(* ===== verification/Gfx.v ===== *)
(** The frame buffer and the text font, [src/kern/gfx].  Module [Vesa] is
    [vesa.rs]: pixels in a linear frame buffer, whose memory is a list of bytes;
    a store outside it is [UndefinedBehaviour].  Module [Psf] is [psf.rs]:
    the PSF1 font parser and the text drawing routines.  A [&str] is the list
    of its characters. *)
From S2P Require Import Prelude Word.

Module Vesa.
(** [ptr] is not kept: the memory it points to is passed along. *)
Record Framebuffer := mkFramebuffer {
  width : Z;
  height : Z;
  pitch : Z;
  bpp : Z;
}.

(** [*self.ptr.add(off) = v] *)
Definition store (mem : list Z) (off v : Z) : outcome (list Z) :=
  if (0 <=? off) && (off <? zlen mem) then Ret (zset mem off v) else Crash UndefinedBehaviour.

Definition put_pixel (self : Framebuffer) (x y r g b : Z) (mem : list Z) : outcome (list Z) :=
  if (width self <=? x) || (height self <=? y) then Ret mem
  else
    let off := (y ⊠ pitch self) ⊞ (x ⊠ bpp self) in
    mem ← store mem off b;
    mem ← store mem (off ⊞ 1) g;
    mem ← store mem (off ⊞ 2) r;
    if 4 <=? bpp self then store mem (off ⊞ 3) 0xFF else Ret mem.

Definition fill_rect (self : Framebuffer) (x0 y0 w h r g b : Z) (mem : list Z) : outcome (list Z) :=
  for_range (fun y => for_range (fun x => put_pixel self x y r g b) x0 (x0 ⊞ w)) y0 (y0 ⊞ h) mem.

Definition clear (self : Framebuffer) (r g b : Z) (mem : list Z) : outcome (list Z) :=
  fill_rect self 0 0 (width self) (height self) r g b mem.

(** ** Pictures *)

(** A frame buffer as the boot loader describes it: lines do not overlap, a
    pixel has room for three bytes. *)
Record wf (fb : Framebuffer) (mem : list Z) : Prop := {
  wf_width : 0 <= width fb;
  wf_height : 0 <= height fb;
  wf_bpp : 3 <= bpp fb;
  wf_line : width fb * bpp fb <= pitch fb;
  wf_mem : height fb * pitch fb <= zlen mem;
  wf_small : zlen mem < 2 ^ 63;
}.

Definition offset (fb : Framebuffer) (x y : Z) : Z := y * pitch fb + x * bpp fb.

Definition on_screen (fb : Framebuffer) (x y : Z) : Prop :=
  0 <= x < width fb /\ 0 <= y < height fb.

(** The bytes of a pixel: blue, green, red. *)
Definition pixel (fb : Framebuffer) (mem : list Z) (x y : Z) : list Z := sub mem (offset fb x y) 3.

(** [mem'] is [mem] with the pixels given by [u] set; bytes that belong to no
    pixel are as before. *)
Record paints (fb : Framebuffer) (mem : list Z) (u : Z -> Z -> option (list Z)) (mem' : list Z) : Prop := {
  paints_len : zlen mem' = zlen mem;
  paints_pixel x y : on_screen fb x y ->
    pixel fb mem' x y = default (pixel fb mem x y) (u x y);
  paints_rest i : 0 <= i ->
    (forall x y, on_screen fb x y -> ~ offset fb x y <= i < offset fb x y + bpp fb) ->
    zget mem' i = zget mem i;
}.

(** Painting [u2] after [u1]. *)
Definition over (u2 u1 : Z -> Z -> option (list Z)) (x y : Z) : option (list Z) :=
  match u2 x y with Some c => Some c | None => u1 x y end.

Lemma paints_refl fb mem u : (forall x y, on_screen fb x y -> u x y = None) -> paints fb mem u mem.
Proof. intros Hu. split; [done | | done]. intros x y Hxy. by rewrite Hu. Qed.

Lemma paints_trans fb m1 m2 m3 u1 u2 :
  paints fb m1 u1 m2 -> paints fb m2 u2 m3 -> paints fb m1 (over u2 u1) m3.
Proof.
  intros [L1 P1 R1] [L2 P2 R2]. split.
  - congruence.
  - intros x y Hxy. rewrite P2, P1 by done. unfold over. by destruct (u2 x y).
  - intros i Hi Hout. by rewrite R2, R1.
Qed.

Lemma paints_ext fb m m' u u' :
  (forall x y, on_screen fb x y -> u x y = u' x y) -> paints fb m u m' -> paints fb m u' m'.
Proof. intros Hu [L P R]. split; [done | | done]. intros x y Hxy. by rewrite <- Hu, P. Qed.

Lemma paints_wf fb m u m' : paints fb m u m' -> wf fb m -> wf fb m'.
Proof. intros [L _ _] [? ? ? ? ? ?]. split; try done; by rewrite L. Qed.

(** A pixel lies in the memory. *)
Lemma offset_range fb mem x y : wf fb mem -> on_screen fb x y ->
  0 <= y * pitch fb < 2 ^ 63 /\ 0 <= x * bpp fb < 2 ^ 63 /\
  0 <= offset fb x y /\ offset fb x y + bpp fb <= zlen mem.
Proof. intros [] [Hx Hy]. unfold offset. nia. Qed.

(** Different pixels share no byte. *)
Lemma offset_disjoint fb mem x y x' y' : wf fb mem -> on_screen fb x y -> on_screen fb x' y' ->
  x <> x' \/ y <> y' ->
  offset fb x y + bpp fb <= offset fb x' y' \/ offset fb x' y' + bpp fb <= offset fb x y.
Proof.
  intros [] [Hx Hy] [Hx' Hy'] Hne. unfold offset.
  destruct (Z.lt_total y y') as [?|[->|?]]; [left; nia | | right; nia].
  destruct (Z.lt_total x x') as [?|[->|?]]; [left; nia | lia | right; nia].
Qed.

Lemma store_ok mem off v : 0 <= off < zlen mem -> store mem off v = Ret (zset mem off v).
Proof. intros Hoff. unfold store. by decide_tests. Qed.
(* ===== verification/Pci.v ===== *)
(** PCI configuration space, [src/kern/drv/pci.rs]: register access by
    configuration mechanism 1, base address registers, enumeration of the
    functions and search by class.  The listing of [dump] is in [Listing]; the
    log line of the scan is left out. *)
From S2P Require Import Prelude Word Port.

Definition PCI_CONFIG_ADDR : Z := 0xCF8.
Definition PCI_CONFIG_DATA : Z := 0xCFC.
Definition MAX_PCI_DEVICES : Z := 64.

Record PciAddr := mkPciAddr { bus : Z; dev : Z; func : Z }.

Record PciDevice := mkPciDevice {
  addr : PciAddr;
  dev_vendor_id : Z;
  dev_device_id : Z;
  dev_class : Z;
  dev_subclass : Z;
  dev_prog_if : Z;
}.

(** The statics [PCI_DEVICES] and [PCI_COUNT]. *)
Record PciTable := mkPciTable { devices : list (option PciDevice); count : Z }.

Definition table_init : PciTable := mkPciTable (replicate (Z.to_nat MAX_PCI_DEVICES) None) 0.

(** The value for the address port, in both accessors. *)
Definition config_address (self : PciAddr) (offset : Z) : Z :=
  Z.lor (Z.lor (Z.lor (Z.lor 0x80000000 (wshl 32 (bus self) 16)) (wshl 32 (dev self) 11))
    (wshl 32 (func self) 8)) (Z.land offset 0xFC).

Section driver.
Context {D : Type} {WP : WidePorts D}.
Implicit Types (d : D) (self : PciAddr).

Definition config_read32 self (offset : Z) d : Z * D :=
  inl PCI_CONFIG_DATA (outl PCI_CONFIG_ADDR (config_address self offset) d).

Definition config_write32 self (offset val : Z) d : D :=
  outl PCI_CONFIG_DATA val (outl PCI_CONFIG_ADDR (config_address self offset) d).

Definition config_read16 self (offset : Z) d : Z * D :=
  let '(val, d) := config_read32 self (Z.land offset 0xFC) d in
  (wrap 16 (wshr 32 val (wmul 32 (Z.land offset 2) 8)), d).

Definition config_read8 self (offset : Z) d : Z * D :=
  let '(val, d) := config_read32 self (Z.land offset 0xFC) d in
  (wrap 8 (wshr 32 val (wmul 32 (Z.land offset 3) 8)), d).

Definition vendor_id self := config_read16 self 0x00.
Definition device_id self := config_read16 self 0x02.
Definition class_code self := config_read8 self 0x0B.
Definition subclass self := config_read8 self 0x0A.
Definition prog_if self := config_read8 self 0x09.
Definition header_type self := config_read8 self 0x0E.
Definition interrupt_line self := config_read8 self 0x3C.
Definition interrupt_pin self := config_read8 self 0x3D.
Definition bar self (index : Z) := config_read32 self (wadd 8 0x10 (wmul 8 index 4)).

Definition bar_mem_base self (index : Z) d : Z * D :=
  let '(bar0, d) := bar self index d in
  if negb (Z.land bar0 1 =? 0) then (Z.land bar0 (wnot 32 0x3), d)
  else
    let bar_type := Z.land (wshr 32 bar0 1) 0x3 in
    let base_lo := Z.land bar0 (wnot 32 0xF) in
    if bar_type =? 2 then
      let '(bar1, d) := bar self (wadd 8 index 1) d in
      (Z.lor base_lo (wshl 64 bar1 32), d)
    else (base_lo, d).

Definition enable_bus_master self d : D :=
  let '(cmd, d) := config_read16 self 0x04 d in
  let new_cmd := Z.lor cmd 0x06 in
  let '(full, d) := config_read32 self 0x04 d in
  config_write32 self 0x04 (Z.lor (Z.land full 0xFFFF0000) new_cmd) d.

(** The state of [scan]: the machine, the two statics and the local [count]. *)
Definition ScanState : Type := D * PciTable * Z.

(** The body of the loop over the functions of a device. *)
Definition scan_func (b dv fn : Z) (s : ScanState) : outcome ScanState :=
  let '(d, t, cnt) := s in
  let faddr := mkPciAddr (wrap 8 b) dv fn in
  let '(vid, d) := vendor_id faddr d in
  if vid =? 0xFFFF then Ret (d, t, cnt) else
  let '(did, d) := device_id faddr d in
  let '(class, d) := class_code faddr d in
  let '(subcl, d) := subclass faddr d in
  let '(pif, d) := prog_if faddr d in
  t ← (if cnt <? MAX_PCI_DEVICES then
         devs ← arr_set (devices t) cnt (Some (mkPciDevice faddr vid did class subcl pif));
         Ret (mkPciTable devs (cnt ⊞ 1))
       else Ret t);
  Ret (d, t, cnt ⊞ 1).

Definition scan_dev (b dv : Z) (s : ScanState) : outcome ScanState :=
  let '(d, t, cnt) := s in
  let a := mkPciAddr (wrap 8 b) dv 0 in
  let '(vendor, d) := vendor_id a d in
  if vendor =? 0xFFFF then Ret (d, t, cnt) else
  let '(header, d) := header_type a d in
  let max_func := if negb (Z.land header 0x80 =? 0) then 8 else 1 in
  for_range (scan_func b dv) 0 max_func (d, t, cnt).

Definition scan (d : D) (t : PciTable) : outcome ScanState :=
  for_range (fun b => for_range (scan_dev b) 0 32) 0 256 (d, t, 0).
End driver.

(** [for i in 0..cnt] with the early return. *)
Fixpoint find_from (t : PciTable) (class subclass prog_if i : Z) (n : nat) : outcome (option PciAddr) :=
  match n with
  | O => Ret None
  | S n' =>
      e ← arr_get (devices t) i;
      match e with
      | Some dv =>
          if (dev_class dv =? class) && (dev_subclass dv =? subclass) && (dev_prog_if dv =? prog_if)
          then Ret (Some (addr dv)) else find_from t class subclass prog_if (i + 1) n'
      | None => find_from t class subclass prog_if (i + 1) n'
      end
  end.

Definition find_by_class (class subclass prog_if : Z) (t : PciTable) : outcome (option PciAddr) :=
  find_from t class subclass prog_if 0 (Z.to_nat (count t)).

(** * The host bridge

    Configuration mechanism 1: the address register selects a function and one of
    its 64 registers; the data port reads it, or stores into it what the register makes
    of the value.  Only the command register is described further: its low
    half takes the bits that the function implements, and in its high half, the
    status, a one clears the bit. *)
Class PciHost (D : Type) `{WidePorts D} := {
  host_addr : D -> Z;
  host_reg : D -> PciAddr -> Z -> Z;
  host_store : PciAddr -> Z -> Z -> Z -> Z;     (* register, old value, written value *)
  host_bits : PciAddr -> Z;                     (* implemented command bits *)
  host_reg_word d a r : in_word 32 (host_reg d a r);
  host_select v d :
    host_addr (outl PCI_CONFIG_ADDR v d) = v /\
    forall a r, host_reg (outl PCI_CONFIG_ADDR v d) a r = host_reg d a r;
  host_read d : Z.testbit (host_addr d) 31 = true ->
    let s := host_addr d in
    let a := mkPciAddr (s / 2 ^ 16 mod 2 ^ 8) (s / 2 ^ 11 mod 2 ^ 5) (s / 2 ^ 8 mod 2 ^ 3) in
    (inl PCI_CONFIG_DATA d).1 = host_reg d a (s / 4 mod 64) /\
    (forall a r, host_reg (inl PCI_CONFIG_DATA d).2 a r = host_reg d a r);
  host_write v d : Z.testbit (host_addr d) 31 = true ->
    let s := host_addr d in
    let a := mkPciAddr (s / 2 ^ 16 mod 2 ^ 8) (s / 2 ^ 11 mod 2 ^ 5) (s / 2 ^ 8 mod 2 ^ 3) in
    let r := s / 4 mod 64 in
    host_reg (outl PCI_CONFIG_DATA v d) a r = host_store a r (host_reg d a r) v /\
    (forall a' r', (a', r') <> (a, r) -> host_reg (outl PCI_CONFIG_DATA v d) a' r' = host_reg d a' r');
  host_command a old v :
    host_store a 1 old v =
      Z.lor (Z.land v (Z.land (host_bits a) 0xFFFF)) (Z.land old (wnot 32 (Z.lor v 0xFFFF)));
}.

#[export] Instance PciAddr_eq_dec : EqDecision PciAddr.
Proof. solve_decision. Defined.

(** An address the bus can carry. *)
Definition addr_ok (a : PciAddr) : Prop :=
  0 <= bus a < 256 /\ 0 <= dev a < 32 /\ 0 <= func a < 8.

Lemma land_fc offset : 0 <= offset < 256 -> Z.land offset 0xFC = 4 * (offset / 4).
Proof.
  intros Ho. apply Z.bits_inj'. intros i Hi. rewrite Z.land_spec.
  change (4 * (offset / 4)) with (2 ^ 2 * (offset / 2 ^ 2)). rewrite Z.mul_comm.
  destruct (Z.ltb_spec i 2).
  - rewrite Z.mul_pow2_bits_low by lia.
    assert (i = 0 \/ i = 1) as [-> | ->] by lia; by rewrite andb_false_r.
  - rewrite Z.mul_pow2_bits, Z.div_pow2_bits by lia. replace (i - 2 + 2) with i by lia.
    destruct (Z.ltb_spec i 8).
    + assert (i = 2 \/ i = 3 \/ i = 4 \/ i = 5 \/ i = 6 \/ i = 7) as Hc by lia.
      by repeat destruct Hc as [-> | Hc]; subst; rewrite andb_true_r.
    + by rewrite (testbit_high 8 offset) by (done || lia).
Qed.
(* ===== verification/Listing.v ===== *)
(** The listings printed at start-up: [dump] of [src/kern/drv/pci.rs] and
    [dump_root] of [src/kern/fs/ext3/mod.rs], over the console of [Serial]. *)
From Stdlib Require Import String Ascii.
From S2P Require Import Prelude Word Port Serial Utf8 Vfs Disk Ext3 Ext3Dir Pci.

Definition FT_REG_FILE : Z := 1.
Definition FT_DIR : Z := 2.
Definition FT_SYMLINK : Z := 7.

(** The statements for one device. *)
Definition device_line (dv : PciDevice) : list piece :=
  [Lit (text "  "); Hexa (bus (addr dv)); Lit (text ":"); Hexa (dev (addr dv)); Lit (text "."); Hexa (func (addr dv));
   Lit (text " "); Hexa (dev_vendor_id dv); Lit (text ":"); Hexa (dev_device_id dv);
   Lit (text " class="); Hexa (dev_class dv); Lit (text ":"); Hexa (dev_subclass dv); Lit (text ":");
   Hexa (dev_prog_if dv); Lit [10]].

(** The statements for one directory entry. *)
Definition entry_line (name : list Z) (ino ft : Z) : list piece :=
  [Lit (text "  ");
   Lit (if ft =? FT_DIR then text "[DIR] " else if ft =? FT_REG_FILE then text "[FIL] "
        else if ft =? FT_SYMLINK then text "[LNK] " else text "[???] ");
   Lit name; Lit (text " (ino="); Deca ino; Lit (text ")" ++ [10])].

Section code.
Context {C : Type} `{PortDevice C}.
Context (fuel : nat).

(** [for i in 0..cnt] *)
Definition dump (t : PciTable) (d : C) : outcome C :=
  for_range (fun i d =>
    e ← arr_get (devices t) i;
    match e with
    | Some dv => log fuel (device_line dv) d
    | None => Ret d
    end) 0 (count t) d.

(** The closure passed to [list_dir]; the console is its state. *)
Definition dump_entry (name : list Z) (ino ft : Z) (r : outcome C) : outcome C :=
  d ← r; log fuel (entry_line name ino ft) d.

Definition dump_root {H D} `{HeapOps H, Disk D} (fs : Ext3) (d : C) : M H D (outcome C) :=
  list_dir fs slash dump_entry (log fuel [Lit (text "ext3: / listing:" ++ [10])] d).
End code.

(** * What they print *)

(** A device whose fields have the width of their types. *)
Definition device_ok (dv : PciDevice) : Prop :=
  in_word 8 (bus (addr dv)) /\ in_word 8 (dev (addr dv)) /\ in_word 8 (func (addr dv)) /\
  in_word 16 (dev_vendor_id dv) /\ in_word 16 (dev_device_id dv) /\ in_word 8 (dev_class dv) /\
  in_word 8 (dev_subclass dv) /\ in_word 8 (dev_prog_if dv).

Lemma device_line_ok dv : device_ok dv -> Forall piece_ok (device_line dv).
Proof.
  intros (H1 & H2 & H3 & H4 & H5 & H6 & H7 & H8). unfold in_word in *.
  repeat constructor; simpl; unfold in_word; lia.
Qed.

Lemma lines_ok dvs : Forall device_ok dvs -> Forall piece_ok (mjoin (device_line <$> dvs)).
Proof.
  intros Hok. apply Forall_join, Forall_fmap. eapply Forall_impl; [exact Hok|]. exact device_line_ok.
Qed.

Section proof.
Context {C : Type} `{Uart C}.
Context (fuel : nat) (Hfuel : (uart_polls < fuel)%nat).

(** The table holds [dvs]. *)
Definition lists (t : PciTable) (dvs : list PciDevice) : Prop :=
  exists rest, devices t = (Some <$> dvs) ++ rest /\ count t = zlen dvs.

Lemma for_from_dump (t : PciTable) dvs done_ rest (d : C) : devices t = done_ ++ (Some <$> dvs) ++ rest ->
  for_from (fun i d => e ← arr_get (devices t) i;
    match e with Some dv => log fuel (device_line dv) d | None => Ret d end) (zlen done_) (length dvs) d =
  log fuel (mjoin (device_line <$> dvs)) d.
Proof.
  revert done_ d. induction dvs as [|dv dvs IH]; intros done_ d Ht; [done|].
  cbn [length for_from]. rewrite fmap_cons. cbn [mjoin list_join]. rewrite log_app.
  rewrite (arr_get_mid _ done_ ((Some <$> dvs) ++ rest) (Some dv)) by done. rewrite bind_ret.
  destruct (log fuel (device_line dv) d) as [d'|]; [|done]. rewrite !bind_ret.
  replace (zlen done_ + 1) with (zlen (done_ ++ [Some dv])) by (by rewrite zlen_app).
  apply IH. by rewrite Ht, fmap_cons, <- app_assoc.
Qed.

Lemma dump_log t dvs (d : C) : lists t dvs -> dump fuel t d = log fuel (mjoin (device_line <$> dvs)) d.
Proof.
  intros (rest & Ht & Hn). unfold dump, for_range. rewrite Hn. unfold zlen. rewrite Z.sub_0_r, Nat2Z.id.
  by apply (for_from_dump t dvs [] rest).
Qed.

(** [dump] prints one line per enumerated device, in the order of the table:
    bus, device and function, the two identifiers and the class triple, in hexadecimal. *)
Theorem dump_lists t dvs (d : C) : lists t dvs -> Forall device_ok dvs -> ready d ->
  logs (dump fuel t d) (mjoin (device_line <$> dvs)) d.
Proof. intros Ht Hok Hd. rewrite (dump_log t dvs) by done. apply log_logs; [done..|]. by apply lines_ok. Qed.

(** Directory entries in use. *)
Definition listed (items : list Item) : list Item := List.filter (fun it => negb (it_ino it =? 0)) items.

Definition item_line (it : Item) : list piece := entry_line (it_name it) (it_ino it) (it_type it).

Lemma spec_each_dump items (r : outcome C) l (d : C) : Forall item_ok items -> logs r l d ->
  logs (spec_each (dump_entry fuel) items r) (l ++ mjoin (item_line <$> listed items)) d.
Proof.
  intros Hok. unfold spec_each. revert r l. induction Hok as [|it items Hit Hok IH]; intros r l Hr.
  { simpl. by rewrite app_nil_r. }
  cbn [fold_left listed List.filter]. destruct (it_ino it =? 0); [by apply IH|]. cbn [negb].
  rewrite fmap_cons. cbn [mjoin list_join]. rewrite app_assoc. apply IH.
  apply logs_bind; [done|]. intros d' Hd'. apply log_logs; [done..|].
  pose proof (ok_ino it Hit). unfold in_word in *. repeat constructor; simpl; lia.
Qed.
End proof.

Section disk.
Context {H D : Type} {HO : HeapOps H} {HL : HeapLaws H} {DO : Disk D} {DL : DiskLaws D}.
Context (port nsec : Z) (img : Z -> Z) (own : list (Z * Z)).
Hypothesis img_bytes : forall i, in_word 8 (img i).
Context (sb : Superblock) (Hok : sb_ok sb) (max : Z) (Hmax : 2 ^ 26 <= max).

(** Listing the root: the callback sees the used entries in order, and every
    buffer is given back. *)
Lemma list_root_yields {S} L sbp i items (f : list Z -> Z -> Z -> S -> S) (s : S) :
  ample (H:=H) own max 3 L -> inode_at nsec img sb ROOT_INO = Some i -> is_dir i = true ->
  contents nsec img sb i (dir_of items) -> size i <= max -> Forall item_ok items ->
  yields (H:=H) (D:=D) port nsec img own L (list_dir (mkExt3 port sbp sb) slash f s) (spec_each f items s).
Proof.
  intros Ha Hi Hdir Hc Hsize Hitems. unfold list_dir. change (bool_decide (slash = []) || bool_decide (slash = slash)) with true. cbv iota.
  cbn [Ext3Dir.port Ext3Dir.sb].
  eapply triple_bind; [by apply (read_inode_yields port nsec img own img_bytes); [..|eapply ample_inode|right; exists i]|].
  intros r L' Hr. rewrite Hi in Hr. destruct Hr as (p & Hp & -> & -> & Hns).
  pose proof (c_size _ _ _ _ _ Hc) as Hs. pose proof (contents_len nsec img sb _ _ Hc) as Hlen.
  destruct (room_for_data own sb Hok max Hmax L p (size i) Ha ltac:(lia) Hns) as [R1 R2].
  eapply yields_bind.
  { unfold for_each_entry. unfold is_dir in Hdir. rewrite Hdir. cbn [negb].
    eapply triple_bind.
    { apply (read_contents port nsec img own img_bytes); [apply Hok | by eapply inode_at_roots | done..]. }
    intros r L' (q & Hq & -> & ->). eapply yields_bind.
    { apply yields_lift. change 0 with (zlen (@nil Z)).
      apply (each_entry_spec _ []); [done | done | lia | apply dir_fuel_enough]. }
    eapply triple_bind; [rewrite Hlen; apply triple_kfree|]. intros _ L' ->. by apply triple_ret. }
  eapply triple_bind; [apply triple_kfree|]. intros _ L' ->. by apply triple_ret.
Qed.

(** [dump_root] of a mounted disk prints the heading and one line for
    each entry in use of the root directory, in the directory's order: kind, name, inode number
    in decimal.  It never crashes and every buffer is given back. *)
Theorem dump_root_lists {C} `{Uart C} fuel L sbp i items (d : C) (s : H * D) : (uart_polls < fuel)%nat -> ready d ->
  St port nsec img own L s -> ample (H:=H) own max 3 L ->
  inode_at nsec img sb ROOT_INO = Some i -> is_dir i = true ->
  contents nsec img sb i (dir_of items) -> size i <= max -> Forall item_ok items ->
  exists d' s' o, dump_root fuel (mkExt3 port sbp sb) d s = Ret (Ret d', s') /\ St port nsec img own L s' /\
    ready d' /\ uart_sent d' = uart_sent d ++ o /\
    reads (Lit (text "ext3: / listing:" ++ [10]) :: mjoin (item_line <$> listed items)) o.
Proof.
  intros Hfuel Hd Hs Ha Hi Hdir Hc Hsize Hitems. unfold dump_root.
  set (r := log fuel _ d). assert (logs r [Lit (text "ext3: / listing:" ++ [10])] d) as Hr
    by (apply log_logs; [done.. | repeat constructor]).
  destruct (list_root_yields L sbp i items (dump_entry fuel) r Ha Hi Hdir Hc Hsize Hitems s Hs)
    as (x & s' & L' & Heq & Hs' & -> & ->).
  destruct (logs_returns _ _ _ (spec_each_dump fuel Hfuel items r _ d Hitems Hr)) as (d' & o & Hret & Hd' & Ho & Hout).
  exists d', s', o. rewrite Heq, Hret. done.
Qed.
End disk.

(** * Witnesses *)

Definition demo_device : PciDevice := mkPciDevice (mkPciAddr 0 31 2) 0x8086 0x2922 1 6 1.

Lemma dump_lists_witness : exists d',
  dump 3 (mkPciTable (Some demo_device :: replicate 63 None) 1) (mkUart [] 0 false) = Ret d' /\
  reads (device_line demo_device) (u_sent d').
Proof.
  destruct (@dump_lists Uart16550 _ uart_laws 3 (le_n 3) (mkPciTable (Some demo_device :: replicate 63 None) 1)
    [demo_device] (mkUart [] 0 false)) as (s & Hs & d' & Hd & _ & E).
  - by exists (replicate 63 None).
  - repeat constructor; unfold in_word; simpl; lia.
  - split; [done | simpl; lia].
  - exists d'. split; [exact Hd|]. simpl in E. rewrite E. rewrite <- (app_nil_r (device_line demo_device)). exact Hs.
Defined.

Lemma dump_root_lists_witness : exists d' s',
  dump_root 3 (mkExt3 0 0 demo_sb) (mkUart [] 0 false) demo_state = Ret (Ret d', s') /\
  reads (Lit (text "ext3: / listing:" ++ [10]) :: mjoin (item_line <$> listed demo_dir)) (u_sent d').
Proof.
  destruct (dump_root_lists 0 128 demo_byte [] demo_byte_word demo_sb demo_sb_ok (2 ^ 26) (Z.le_refl _) (C:=Uart16550)
    3 [] 0 demo_root demo_dir (mkUart [] 0 false) demo_state)
    as (d' & s' & o & Heq & _ & _ & Ho & Hr).
  - exact (le_n 3).
  - split; [done | simpl; lia].
  - exact demo_St.
  - apply demo_ample. lia.
  - by vm_compute.
  - by vm_compute.
  - apply demo_dir_contents.
  - by vm_compute.
  - repeat constructor; by vm_compute.
  - exists d', s'. split; [exact Heq|]. simpl in Ho. by rewrite Ho.
Defined.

## TASK TO CARRY OUT:
Your task is to quote the lines above, beginning with the first and ending with the one that holds "Definition store (mem".

## PROBLEM SOLUTION:
(* ===== verification/Gfx.v ===== *)
(** The frame buffer and the text font, [src/kern/gfx].  Module [Vesa] is
    [vesa.rs]: pixels in a linear frame buffer, whose memory is a list of bytes;
    a store outside it is [UndefinedBehaviour].  Module [Psf] is [psf.rs]:
    the PSF1 font parser and the text drawing routines.  A [&str] is the list
    of its characters. *)
From S2P Require Import Prelude Word.

Module Vesa.
(** [ptr] is not kept: the memory it points to is passed along. *)
Record Framebuffer := mkFramebuffer {
  width : Z;
  height : Z;
  pitch : Z;
  bpp : Z;
}.

(** [*self.ptr.add(off) = v] *)
Definition store (mem : list Z) (off v : Z) : outcome (list Z) :=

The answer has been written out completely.